Sono tre i principali vantaggi delle rappresentazioni distribuite:
1. Ricordare come inferire. Nei calcolatori convenzionali è difficile realizzare un tipo di memoria indirizzabile per contenuto, in cui sia possibile identificare un elemento a partire da una descrizione parziale. Nei modelli neurali una descrizione parziale corrisponde invece ad un pattern di attivazione parziale. Le interazioni tra le diverse unità sollecitate fanno in modo che anche le atre unità non coinvolte in precedenza si attivino e il pattern iniziale venga
completato. Rispetto alla memoria di un calcolatore convenzionale, in cui le rappresentazioni che non vengono attivate non sono considerate per l’elaborazione, ora possono invece essere parzialmente attivate creando anche una situazione di cognizione context situated , in grado di tener conto anche di informazioni parallele non richiamate esplicitamente dall’elaborazione. «I modelli distribuiti della memoria possono essere concepiti come insiemi molto grandi di regole d’inferenza plausibili. Ciascuna unità attiva rappresenta un ‘microtratto’ di un elemento, e le forze delle connessioni stanno in luogo di ‘microinferenze’ plausibili tra microtratti» (Rumelhart et al. 1986, 121). In questo modo entra in crisi la distinzione tra ricordo netto e ricostruzione plausibile, che è un elemento caratteristico della mente umana.
2. Somiglianza e generalizzazione.

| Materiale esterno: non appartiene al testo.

(* ===== verification/Volumes.v ===== *)
(** * Volumes: volume attach limits of a node
    (pkg/scheduling/volumeusage.go, pkg/utils/volume/volume.go)

    Lookups in the API server are the fields of [VolumeApi]; an error is either
    not-found or another failure. *)

From S2P Require Import Prelude Objects.

(** The type [Volumes]: the claims attached per storage driver. *)
Abbreviation Volumes := (gmap string (gset string)).

Definition Volumes_Add (u : Volumes) (provisioner pvcID : string) : Volumes :=
  <[provisioner := default ∅ (u !! provisioner) ∪ {[pvcID]}]> u.

(** The loop shared by [Union] and [Insert]. *)
Definition Volumes_Insert (u volumes : Volumes) : Volumes :=
  map_fold (λ k v acc, partial_alter (λ existing, Some (default ∅ existing ∪ v)) k acc) u volumes.

Definition Volumes_Union (u vol : Volumes) : Volumes := Volumes_Insert u vol.

(** ** Resolving the volumes of a pod *)

Inductive api_error := NotFound | Conflict | OtherError.

#[export] Instance api_error_eq_dec : EqDecision api_error.
Proof. solve_decision. Defined.

Inductive VolumeSource :=
| PersistentVolumeClaimSource (claimName : string)
| EphemeralSource
| OtherSource.

Record Volume := mkVolume { vol_Name : string; vol_Source : VolumeSource }.

Record PersistentVolumeClaim := mkPVC {
  pvc_Namespace : string;
  pvc_Name : string;
  pvc_VolumeName : string;
  pvc_StorageClassName : option string;
  pvc_Annotations : gmap string string;
  pvc_DeletionTimestamp : option Z;
  pvc_Phase : string;
}.

(** [pv.Spec]: the CSI driver, whether it is an AWS elastic block store, the required
    terms of its node affinity, and whether it is bound to one host. *)
Record PersistentVolume := mkPV {
  pv_CSI : option string;
  pv_AWSElasticBlockStore : bool;
  pv_RequiredTerms : option (list (list CoreNodeSelectorRequirement));
  pv_LocalOrHostPath : bool;
  pv_DeletionTimestamp : option Z;
}.

(** The terms of [AllowedTopologies] are lists of keys with their values. *)
Record StorageClass := mkStorageClass {
  sc_Provisioner : string;
  sc_VolumeBindingMode : option string;
  sc_AllowedTopologies : list (list (string * list string));
}.

Record VolumeApi := mkVolumeApi {
  get_pvc : NamespacedName → result api_error PersistentVolumeClaim;
  get_pv : string → result api_error PersistentVolume;
  get_storage_class : string → result api_error StorageClass;
  (** [translator.GetCSINameFromInTreeName] *)
  GetCSINameFromInTreeName : string → option string;
  (** [plugins.AWSEBSDriverName] *)
  AWSEBSDriverName : string;
}.

Section resolve.
  Context (api : VolumeApi).

Definition GetPersistentVolumeClaim (pod : Pod) (volume : Volume)
    : result api_error (option PersistentVolumeClaim) :=
  let get name := Some <$> get_pvc api (pod_Namespace pod, name) in
  match vol_Source volume with
  | PersistentVolumeClaimSource claimName => get claimName
  | EphemeralSource => get (pod_Name pod +:+ "-" +:+ vol_Name volume)
  | OtherSource => Ok None
  end.

Definition driverFromSC (storageClassName : string) : result api_error string :=
  storageClass ← get_storage_class api storageClassName;
  let provisioner := sc_Provisioner storageClass in
  Ok (default provisioner (GetCSINameFromInTreeName api provisioner)).

Definition driverFromVolume (volumeName : string) : result api_error string :=
  pv ← get_pv api volumeName;
  Ok match pv_CSI pv with
     | Some driver => driver
     | None => if pv_AWSElasticBlockStore pv then AWSEBSDriverName api else EmptyString
     end.

Definition ResolveDriver (pvc : PersistentVolumeClaim) (storageClassName : string)
    : result api_error string :=
  if negb (bool_decide (pvc_VolumeName pvc = EmptyString)) then
    driverFromVolume (pvc_VolumeName pvc)
  else if bool_decide (storageClassName = EmptyString) then Ok EmptyString
  else match driverFromSC storageClassName with
       | Err NotFound => Ok EmptyString
       | r => r
       end.

Fixpoint GetVolumes_loop (pod : Pod) (podPVCs : Volumes) (volumes : list Volume)
    : result api_error Volumes :=
  match volumes with
  | [] => Ok podPVCs
  | volume :: rest =>
      match GetPersistentVolumeClaim pod volume with
      | Err NotFound => GetVolumes_loop pod podPVCs rest
      | Err e => Err e
      | Ok None => GetVolumes_loop pod podPVCs rest
      | Ok (Some pvc) =>
          match ResolveDriver pvc (default EmptyString (pvc_StorageClassName pvc)) with
          | Err e => Err e
          | Ok driverName =>
              GetVolumes_loop pod
                (if bool_decide (driverName = EmptyString) then podPVCs
                 else Volumes_Add podPVCs driverName (pvc_Namespace pvc +:+ "/" +:+ pvc_Name pvc))
                rest
          end
      end
  end.

Definition GetVolumes (pod : Pod) (volumes : list Volume) : result api_error Volumes :=
  GetVolumes_loop pod ∅ volumes.
End resolve.

(** ** Usage and limits of a node *)

Record VolumeUsage := mkVolumeUsage {
  vu_volumes : Volumes;
  podVolumes : gmap NamespacedName Volumes;
  limits : gmap string Z;
  publishedDrivers : gset string;
}.

Definition NewVolumeUsage : VolumeUsage := mkVolumeUsage ∅ ∅ ∅ ∅.

(** The drivers whose limit would be exceeded; Go returns the first it meets. *)
Definition ExceedsLimits (v : VolumeUsage) (vols : Volumes) : bool :=
  map_existsb (λ k volumes,
    match limits v !! k with
    | Some limit => (Z.of_nat (size volumes) >? limit)%Z
    | None => false
    end) (Volumes_Union (vu_volumes v) vols).

Definition AddLimit (v : VolumeUsage) (storageDriver : string) (value : Z) : VolumeUsage :=
  mkVolumeUsage (vu_volumes v) (podVolumes v) (<[storageDriver := value]> (limits v))
    (publishedDrivers v ∪ {[storageDriver]}).

Definition AddUnbounded (v : VolumeUsage) (storageDriver : string) : VolumeUsage :=
  mkVolumeUsage (vu_volumes v) (podVolumes v) (delete storageDriver (limits v))
    (publishedDrivers v ∪ {[storageDriver]}).

Definition AddFallbackLimit (v : VolumeUsage) (storageDriver : string) (value : Z) : VolumeUsage :=
  if bool_decide (storageDriver ∈ publishedDrivers v) then v
  else mkVolumeUsage (vu_volumes v) (podVolumes v) (<[storageDriver := value]> (limits v))
         (publishedDrivers v).

Definition VolumeUsage_Add (v : VolumeUsage) (pod : NamespacedName) (volumes : Volumes) : VolumeUsage :=
  mkVolumeUsage (Volumes_Union (vu_volumes v) volumes) (<[pod := volumes]> (podVolumes v))
    (limits v) (publishedDrivers v).

Definition VolumeUsage_DeletePod (v : VolumeUsage) (key : NamespacedName) : VolumeUsage :=
  let pods := delete key (podVolumes v) in
  mkVolumeUsage (map_fold (λ _ c acc, Volumes_Insert acc c) ∅ pods) pods
    (limits v) (publishedDrivers v).

(** ** Facts *)

(** The claims of a driver. *)
Definition claims_of (u : Volumes) (driver : string) : gset string := default ∅ (u !! driver).

Lemma Volumes_Insert_claims u vols d :
  claims_of (Volumes_Insert u vols) d = claims_of u d ∪ claims_of vols d.
Proof.
  unfold claims_of, Volumes_Insert.
  rewrite (map_fold_update_lookup (λ _ v existing, Some (default ∅ existing ∪ v))).
  destruct (vols !! d); simpl; set_solver.
Qed.

(** The claims some pod of the node uses. *)
Definition pods_claim (pods : gmap NamespacedName Volumes) (d c : string) : Prop :=
  ∃ k vols, pods !! k = Some vols ∧ c ∈ claims_of vols d.

Lemma rebuild_claims (pods : gmap NamespacedName Volumes) d c :
  c ∈ claims_of (map_fold (λ _ vols acc, Volumes_Insert acc vols) ∅ pods) d
  ↔ pods_claim pods d c.
Proof.
  apply (map_fold_weak_ind (λ r (m : gmap NamespacedName Volumes),
    c ∈ claims_of r d ↔ pods_claim m d c)).
  - unfold claims_of, pods_claim. rewrite lookup_empty. simpl. split; [set_solver|].
    intros (k & vols & Hk & _). by rewrite lookup_empty in Hk.
  - intros i x m r Hi IH. rewrite Volumes_Insert_claims, elem_of_union, IH. split.
    + intros [(k & vols & Hk & Hc)|Hc].
      * exists k, vols. split; [|done]. rewrite lookup_insert_ne; [done|congruence].
      * exists i, x. by rewrite lookup_insert_eq.
    + intros (k & vols & Hk & Hc). apply lookup_insert_Some in Hk as [[<- <-]|[Hne Hk]]; [by right|].
      left. by exists k, vols.
Qed.

(** Every claim a tracked pod uses is counted. *)
Definition volumes_cover (v : VolumeUsage) : Prop :=
  ∀ d c, pods_claim (podVolumes v) d c → c ∈ claims_of (vu_volumes v) d.

Inductive volume_step : VolumeUsage → VolumeUsage → Prop :=
| vstep_add v pod vols : volume_step v (VolumeUsage_Add v pod vols)
| vstep_delete v key : volume_step v (VolumeUsage_DeletePod v key)
| vstep_limit v d n : volume_step v (AddLimit v d n)
| vstep_unbounded v d : volume_step v (AddUnbounded v d)
| vstep_fallback v d n : volume_step v (AddFallbackLimit v d n).

Lemma volume_step_cover v w : volume_step v w → volumes_cover v → volumes_cover w.
Proof.
  intros [] Hc; try exact Hc.
  - intros d c (k & vs & Hk & Hin). simpl in *. unfold Volumes_Union.
    rewrite Volumes_Insert_claims, elem_of_union.
    apply lookup_insert_Some in Hk as [[<- <-]|[_ Hk]]; [by right|left].
    apply Hc. by exists k, vs.
  - intros d c Hp. simpl in *. by apply rebuild_claims.
  - unfold AddFallbackLimit. by case_bool_decide.
Qed.

(** The volumes a node counts always cover the volumes of its tracked pods,
    whatever the order of pods added, re-added and deleted and of limits set; and
    right after a deletion the count is exactly the union over the remaining
    pods. *)
Theorem volume_usage_covers v key :
  rtc volume_step NewVolumeUsage v →
  volumes_cover v ∧
  (∀ d c, c ∈ claims_of (vu_volumes (VolumeUsage_DeletePod v key)) d ↔
          pods_claim (delete key (podVolumes v)) d c).
Proof.
  intros Hsteps. split; [|intros d c; apply rebuild_claims].
  refine (rtc_ind_r volumes_cover _ _ _ _ Hsteps).
  - intros d c (k & vs & Hk & _). simpl in Hk. by rewrite lookup_empty in Hk.
  - intros x y _ Hst Hx. by eapply volume_step_cover.
Qed.

(** A limit a driver publishes wins over a fallback limit in either order:
    once a driver has published a limit or that it has none, a fallback changes
    nothing, and publishing after a fallback overwrites it. *)
Theorem published_limit_wins v d n m :
  limits (AddFallbackLimit (AddLimit v d n) d m) !! d = Some n ∧
  limits (AddFallbackLimit (AddUnbounded v d) d m) !! d = None ∧
  limits (AddLimit (AddFallbackLimit v d m) d n) !! d = Some n ∧
  limits (AddUnbounded (AddFallbackLimit v d m) d) !! d = None.
Proof.
  split_and!.
  - unfold AddFallbackLimit. rewrite bool_decide_eq_true_2 by (simpl; set_solver).
    simpl. by rewrite lookup_insert_eq.
  - unfold AddFallbackLimit. rewrite bool_decide_eq_true_2 by (simpl; set_solver).
    simpl. by rewrite lookup_delete_eq.
  - simpl. by rewrite lookup_insert_eq.
  - simpl. by rewrite lookup_delete_eq.
Qed.

(** [ExceedsLimits] rejects exactly when some limited driver would have more
    distinct claims than its limit, claims already attached counting once. *)
Theorem ExceedsLimits_spec v vols :
  ExceedsLimits v vols = true ↔
  ∃ d limit, limits v !! d = Some limit ∧
    (is_Some (vu_volumes v !! d) ∨ is_Some (vols !! d)) ∧
    (limit < Z.of_nat (size (claims_of (vu_volumes v) d ∪ claims_of vols d)))%Z.
Proof.
  unfold ExceedsLimits, Volumes_Union. rewrite map_existsb_spec.
  assert (∀ d, Volumes_Insert (vu_volumes v) vols !! d =
    match vols !! d with Some x => Some (default ∅ (vu_volumes v !! d) ∪ x)
    | None => vu_volumes v !! d end) as Hlk.
  { intros d. unfold Volumes_Insert.
    by rewrite (map_fold_update_lookup (λ _ x existing, Some (default ∅ existing ∪ x))). }
  split.
  - intros (d & x & Hx & Ht). destruct (limits v !! d) as [limit|] eqn:E; [|done].
    exists d, limit. apply Z.gtb_lt in Ht. split; [done|].
    rewrite <-Volumes_Insert_claims. unfold claims_of. rewrite Hx. split; [|done].
    rewrite Hlk in Hx. destruct (vols !! d); [right; eauto|left; eauto].
  - intros (d & limit & HL & Hs & Hlt). rewrite <-Volumes_Insert_claims in Hlt.
    unfold claims_of in Hlt.
    destruct (Volumes_Insert (vu_volumes v) vols !! d) as [x|] eqn:E.
    + exists d, x. split; [done|]. rewrite HL. by apply Z.gtb_lt.
    + exfalso. rewrite Hlk in E. destruct (vols !! d); [done|].
      rewrite E in Hs. by destruct Hs as [[? ?]|[? ?]].
Qed.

Nei modelli di memoria distribuita l’apprendimento di nuovi elementi entra in relazione con le connessioni strutturate nell’elaborazione delle informazioni precedenti: nel caso in cui il nuovo elemento sia simile a quelli precedenti, ne risulterà un effetto di rafforzamento delle connessioni precedenti. Nel caso di pattern non correlati, le nuove modifiche tenderanno ad annullare o indebolire quelle precedenti. Questo processo statistico è alla base della capacità della rete di generalizzare, ossia di memorizzare le strutture comuni ai dati osservati per poi poter inferire su dati nuovi (Rumelhart et al. 1986, 123).

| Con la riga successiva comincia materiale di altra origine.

(* ===== verification/InstanceTypes.v ===== *)
(** * InstanceTypes: instance types and offerings (pkg/cloudprovider/types.go,
    pkg/cloudprovider/capacitytype.go)

    Prices are finite float64 values.  The code modelled here only compares
    them, so a price is its exact integer multiple of the smallest positive
    float64, an order embedding of the finite floats into [Z]. *)

From Stdlib Require Import Ascii DecimalString.
From S2P Require Import Prelude Float64 Labels Requirement Objects Requirements Resources.

(** ** Data *)

Record InstanceTypeOverhead := mkOverhead {
  KubeReserved : ResourceList;
  SystemReserved : ResourceList;
  EvictionThreshold : ResourceList;
}.

#[export] Instance InstanceTypeOverhead_eq_dec : EqDecision InstanceTypeOverhead.
Proof. solve_decision. Defined.

Definition Overhead_Total (o : InstanceTypeOverhead) : ResourceList :=
  Merge [KubeReserved o; SystemReserved o; EvictionThreshold o].

Record Offering := mkOffering {
  of_Requirements : Requirements;
  Price : Z;
  Available : bool;
  ReservationCapacity : Z;
  CapacityOverride : ResourceList;
  OverheadOverride : option InstanceTypeOverhead;
  priceOverlayApplied : bool;
}.

#[export] Instance Offering_eq_dec : EqDecision Offering.
Proof. solve_decision. Defined.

3. La formazione di nuovi concetti. Creare un nuovo concetto, nelle rappresentazioni distribuite, significa modificare le interazioni tra unità così da creare un nuovo pattern di attività stabile.
Questo paradigma, grazie al concetto di rappresentazione distribuita, risolve alcuni problemi del paradigma classico riguardo alla struttura della conoscenza (Minsky 1981). Il cognitivismo ha introdotto i concetti di schema, script e frame, per organizzare i dati in una struttura di ordine superiore: ciò permetteva ai sistemi artificiali di andare oltre ai dati immediati e di contestualizzarli, richiamando conoscenze conservate nella memoria. I modelli PDP propongono un nuovo modello di schemi a partire dal carattere distribuito delle rappresentazioni. La differenza sostanziale consiste nel carattere attivo della memoria in questo nuovo paradigma. «In effetti, essi [gli schemi] sono il
principale contenuto della memoria. Nel nostro caso, nulla di ciò che è conservato nella memoria corrsisponde molto ad uno schema. Ad essere conservato nella memoria è un insieme di forze delle connessioni che, quando sono attivate, hanno la capacità di generare stati che corrispondono ad esempi di schemi» (Rumelhart et al. 1986, 271).